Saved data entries
┏━━

Definition merge_unset_fields (self : ConfigRequirementsWithSources) (s : RequirementSource) (other : ConfigRequirementsToml)
  : ConfigRequirementsWithSources :=
  let o := other.(fields) in
  {| allowed_approval_policies := fill_missing s (allowed_approval_policies _ self) (allowed_approval_policies _ o);
     allowed_approvals_reviewers := fill_missing s (allowed_approvals_reviewers _ self) (allowed_approvals_reviewers _ o);
     allowed_sandbox_modes := fill_missing s (allowed_sandbox_modes _ self) (allowed_sandbox_modes _ o);
     allowed_permission_profiles := fill_missing s (allowed_permission_profiles _ self) (allowed_permission_profiles _ o);
     default_permissions := fill_missing s (default_permissions _ self) (default_permissions _ o);
     allowed_web_search_modes := fill_missing s (allowed_web_search_modes _ self) (allowed_web_search_modes _ o);
     allow_managed_hooks_only := fill_missing s (allow_managed_hooks_only _ self) (allow_managed_hooks_only _ o);
     allow_appshots := fill_missing s (allow_appshots _ self) (allow_appshots _ o);
     allow_remote_control := fill_missing s (allow_remote_control _ self) (allow_remote_control _ o);
     computer_use := fill_missing s (computer_use _ self) (computer_use _ o);
     windows := fill_missing s (windows _ self) (windows _ o);
     feature_requirements := fill_missing s (feature_requirements _ self) (feature_requirements _ o);
     hooks := fill_missing s (hooks _ self) (hooks _ o);
     mcp_servers := fill_missing s (mcp_servers _ self) (mcp_servers _ o);
     plugins := fill_missing s (plugins _ self) (plugins _ o);
     marketplaces := fill_missing s (marketplaces _ self) (marketplaces _ o);
     apps := match apps _ o, apps _ self with
             | Some incoming, Some existing =>
                 Some (sourced (merge_app_requirements_descending existing.(sourced_value) incoming) existing.(source))
             | Some incoming, None => Some (sourced incoming s)
             | None, existing => existing
             end;
     rules := fill_missing s (rules _ self) (rules _ o);
     enforce_residency := fill_missing s (enforce_residency _ self) (enforce_residency _ o);
     network := fill_missing s (network _ self) (network _ o);
     permissions := fill_missing s (permissions _ self) (permissions _ o);
     models := fill_missing s (models _ self) (models _ o);
     guardian_policy_config := fill_missing s (guardian_policy_config _ self) (nonblank (guardian_policy_config _ o)) |}.
Definition merged_toml (layers : list ComposableRequirementsLayer) : TomlValue :=
  foldl (fun acc l => merge_toml_values acc l.(regular_toml)) (TTable []) layers.

Definition compose (hook_directory_field : HookDirectoryField) (layers : list ComposableRequirementsLayer)
  : result (option (RequirementFields SourcedOption)) RequirementsCompositionError :=
  let? requirements := map_err ComposedParse (requirements_from_value None (merged_toml layers)) in
  let output := populate_merged_regular_fields_with_sources requirements layers in
  let? d := merge_domain_fields (rev layers) None (merge_state_new hook_directory_field) None
              {| deny_read := []; deny_read_source := None |} in
  let '(r, h, deny) := d in
  let output := with_domain_fields output r h (apply_to no_profiles deny (permissions _ output)) in
  Ok (if requirements_is_empty output then None else Some output).

Fixpoint add_layers (wild_match : str -> str -> bool) (entries : list RequirementsLayerEntry) (hostname : option str)
  : result (list ComposableRequirementsLayer) RequirementsCompositionError :=
  match entries with
  | [] => Ok []
  | e :: entries =>
      let? l := from_entry wild_match e hostname in
      let? layers := add_layers wild_match entries hostname in
      Ok (l :: layers)
  end.

Definition compose_requirements (wild_match : str -> str -> bool) (hook_directory_field : HookDirectoryField) (hostname : option str)
    (entries : list RequirementsLayerEntry) : result (option (RequirementFields SourcedOption)) RequirementsCompositionError :=
  let? layers := add_layers wild_match entries hostname in compose hook_directory_field layers.
(** Deletion is flagged exactly when, in one of the commands that separators delimit, a
    deleting cmdlet and [-Force] occur, punctuation aside. *)
Theorem force_delete_spec tokens :
  has_force_delete_cmdlet tokens = true <->
  exists seg, seg ∈ command_segments tokens
    /\ (exists a, a ∈ soft_atoms seg /\ is_delete_cmdlet a = true)
    /\ (exists a, a ∈ soft_atoms seg /\ is_force_parameter a = true).
Proof.
  assert (forall A (p : A -> bool) l, existsb p l = true <-> exists x, x ∈ l /\ p x = true) as He.
  { intros. rewrite existsb_exists. by setoid_rewrite <- list_elem_of_In. }
  assert (forall seg, (exists a, a ∈ soft_atoms seg /\ is_delete_cmdlet a = true) -> seg <> []) as Hne.
  { intros seg (a & Ha & _) ->. by apply not_elem_of_nil in Ha. }
  unfold has_force_delete_cmdlet. rewrite He. split.
  - intros (seg & Hin & [Hd%He Hf%He]%andb_prop). exists seg. split_and!; [|done..]. by apply segments_spec; [apply Hne|].
  - intros (seg & Hin & Hd & Hf). exists seg. split; [by apply segments_spec; [apply Hne|]|].
    apply andb_true_intro. by split; apply He.
Qed.

(** Characters are never lost or invented between the pieces that decide. *)
Theorem cmd_operators_split token :
  concat (cmd_parts [] token) = token
  /\ Forall (fun part => part ∈ lit <$> CMD_SEPARATORS \/ Forall (fun c => is_cmd_operator c = false) part)
       (split_embedded_cmd_operators token).
Proof.
  split; [apply cmd_parts_concat|]. pose proof (cmd_parts_pure [] token ltac:(constructor)) as Hp. rewrite !Forall_forall in *.
  intros part [_ Hin]%elem_of_retain. auto.
Qed.

(** ** URLs *)

Lemma take_drop_while {A} (p : A -> bool) l :
  l = take_while p l ++ drop_while p l /\ Forall (fun x => p x = true) (take_while p l).
Proof.
  induction l as [|x l [IH1 IH2]]; [by split|]. cbn. destruct (p x) eqn:E; [|by split].
  split; [cbn; by f_equal|by constructor].
Qed.

Lemma take_while_app {A} (p : A -> bool) (a b : list A) :
  Forall (fun x => p x = true) a -> take_while p (a ++ b) = a ++ take_while p b.
Proof. induction 1 as [|x a Hx _ IH]; cbn; [done|]. by rewrite Hx, IH. Qed.

Lemma take_while_nil_drop {A} (p : A -> bool) l : take_while p l = [] -> drop_while p l = l.
Proof. destruct l as [|x l]; [done|]. cbn. by destruct (p x). Qed.

Definition url_parts (s a body b : str) : Prop :=
  s = a ++ body ++ b /\ body <> [] /\ Forall (fun c => url_open c = true) a
  /\ Forall (fun c => url_body c = true) body /\ Forall (fun c => url_close c = true) b.

Lemma open_body c : url_open c = true -> url_body c = true -> c = LPAREN.
Proof. unfold url_open, url_body. repeat case_bool_decide; destruct (is_whitespace c); naive_solver. Qed.

Lemma open_close c : url_open c = true -> url_close c = true -> is_whitespace c = true.
Proof. unfold url_open, url_close. repeat case_bool_decide; destruct (is_whitespace c); naive_solver. Qed.

Lemma whitespace_close c : is_whitespace c = true -> url_close c = true.
Proof. unfold url_close. by intros ->. Qed.

Lemma body_not_close c : url_body c = true -> url_close c = false.
Proof. unfold url_body, url_close. repeat case_bool_decide; destruct (is_whitespace c); naive_solver. Qed.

┗━━

**AIM OF THE EXERCISE**
In the entries above, find each line with the string "tokens" and copy it.

**RESULT OF THE EXERCISE**
Theorem force_delete_spec tokens :
  has_force_delete_cmdlet tokens = true <->
  exists seg, seg ∈ command_segments tokens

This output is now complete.